- _Problem details_
Return every line from the one with "cbn [Re.run]. intros H. apply in_app_or" through the one with "exists c1, In (c1, rest) (Re.run r s)", inclusive, exactly as it appears below.

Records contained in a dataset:
Lemma in_run_cls p s c rest :
  In (c, rest) (Re.run (Re.Cls p) s) ->
  exists a, s = String a rest /\ p a = true /\ c = [].
Proof.
  cbn [Re.run]. destruct s as [|a s']; [intros []|].
  destruct (p a) eqn:E; [|intros []].
  intros [H|[]]. inversion H; subst. exists a. repeat split. exact E.
Qed.

Lemma in_run_cat r1 r2 s c rest :
  In (c, rest) (Re.run (Re.Cat r1 r2) s) ->
  exists c1 s1 c2,
    In (c1, s1) (Re.run r1 s) /\ In (c2, rest) (Re.run r2 s1)
    /\ c = (c1 ++ c2)%list.
Proof.
  cbn [Re.run]. intros H.
  apply in_flat_map in H as ([c1 s1] & H1 & H).
  apply in_map_iff in H as ([c2 s2] & E & H2).
  cbn [fst snd] in *. inversion E; subst.
  exists c1, s1, c2. repeat split; assumption.
Qed.

Lemma in_run_lit w : forall s c rest,
  In (c, rest) (Re.run (Re.lit w) s) -> s = w ++ rest /\ c = [].
Proof.
  induction w as [|a w IH]; intros s c rest H.
  - cbn [Re.lit Re.run] in H. destruct H as [H|[]]. inversion H; subst.
    split; reflexivity.
  - cbn [Re.lit] in H.
    apply in_run_cat in H as (c1 & s1 & c2 & H1 & H2 & ->).
    apply in_run_cls in H1 as (a' & -> & Ha & ->).
    unfold Str.is_char in Ha. apply Ascii.eqb_eq in Ha. subst a'.
    destruct (IH _ _ _ H2) as [-> ->]. split; reflexivity.
Qed.

Lemma in_tails p s rest :
  In rest (Re.tails p s) ->
  exists w, s = w ++ rest /\ Text.all_chars p w = true.
Proof.
  revert rest. induction s as [|a s IH]; intros rest H.
  - cbn [Re.tails] in H. destruct H as [<-|[]]. exists "". split; reflexivity.
  - cbn [Re.tails] in H. destruct (p a) eqn:E.
    + apply in_app_or in H as [H|[<-|[]]].
      * destruct (IH _ H) as (w & -> & Hw).
        exists (String a w). split; [reflexivity|].
        cbn [Text.all_chars]. rewrite E, Hw. reflexivity.
      * exists "". split; reflexivity.
    + destruct H as [<-|[]]. exists "". split; reflexivity.
Qed.

Lemma in_run_many p s c rest :
  In (c, rest) (Re.run (Re.Many p) s) ->
  c = [] /\ exists w, s = w ++ rest /\ Text.all_chars p w = true.
Proof.
  cbn [Re.run]. intros H. apply in_map_iff in H as (s' & E & H).
  inversion E; subst. split; [reflexivity|]. apply in_tails. exact H.
Qed.

Lemma in_run_many1 p s c rest :
  In (c, rest) (Re.run (Re.Many1 p) s) ->
  c = [] /\ exists a w, s = String a w ++ rest /\ p a = true
                        /\ Text.all_chars p w = true.
Proof.
  unfold Re.Many1. intros H.
  apply in_run_cat in H as (c1 & s1 & c2 & H1 & H2 & ->).
  apply in_run_cls in H1 as (a & -> & Ha & ->).
  apply in_run_many in H2 as (-> & w & -> & Hw).
  split; [reflexivity|]. exists a, w. repeat split; assumption.
Qed.

Lemma in_run_opt r s c rest :
  In (c, rest) (Re.run (Re.Opt r) s) ->
  In (c, rest) (Re.run r s) \/ (c = [] /\ rest = s).
Proof.
  cbn [Re.run]. intros H. apply in_app_or in H as [H|[H|[]]].
  - left. exact H.
  - right. inversion H; split; reflexivity.
Qed.

Lemma in_run_grp n r s c rest :
  In (c, rest) (Re.run (Re.Grp n r) s) ->
  exists c1, In (c1, rest) (Re.run r s)
             /\ c = (n, Str.consumed s rest) :: c1.
Proof.
  cbn [Re.run]. intros H. apply in_map_iff in H as ([c1 s1] & E & H).
  cbn [fst snd] in E. inversion E; subst. exists c1. split; [exact H | reflexivity].
Qed.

- _Task output_
  cbn [Re.run]. intros H. apply in_app_or in H as [H|[H|[]]].
  - left. exact H.
  - right. inversion H; split; reflexivity.
Qed.

Lemma in_run_grp n r s c rest :
  In (c, rest) (Re.run (Re.Grp n r) s) ->
  exists c1, In (c1, rest) (Re.run r s)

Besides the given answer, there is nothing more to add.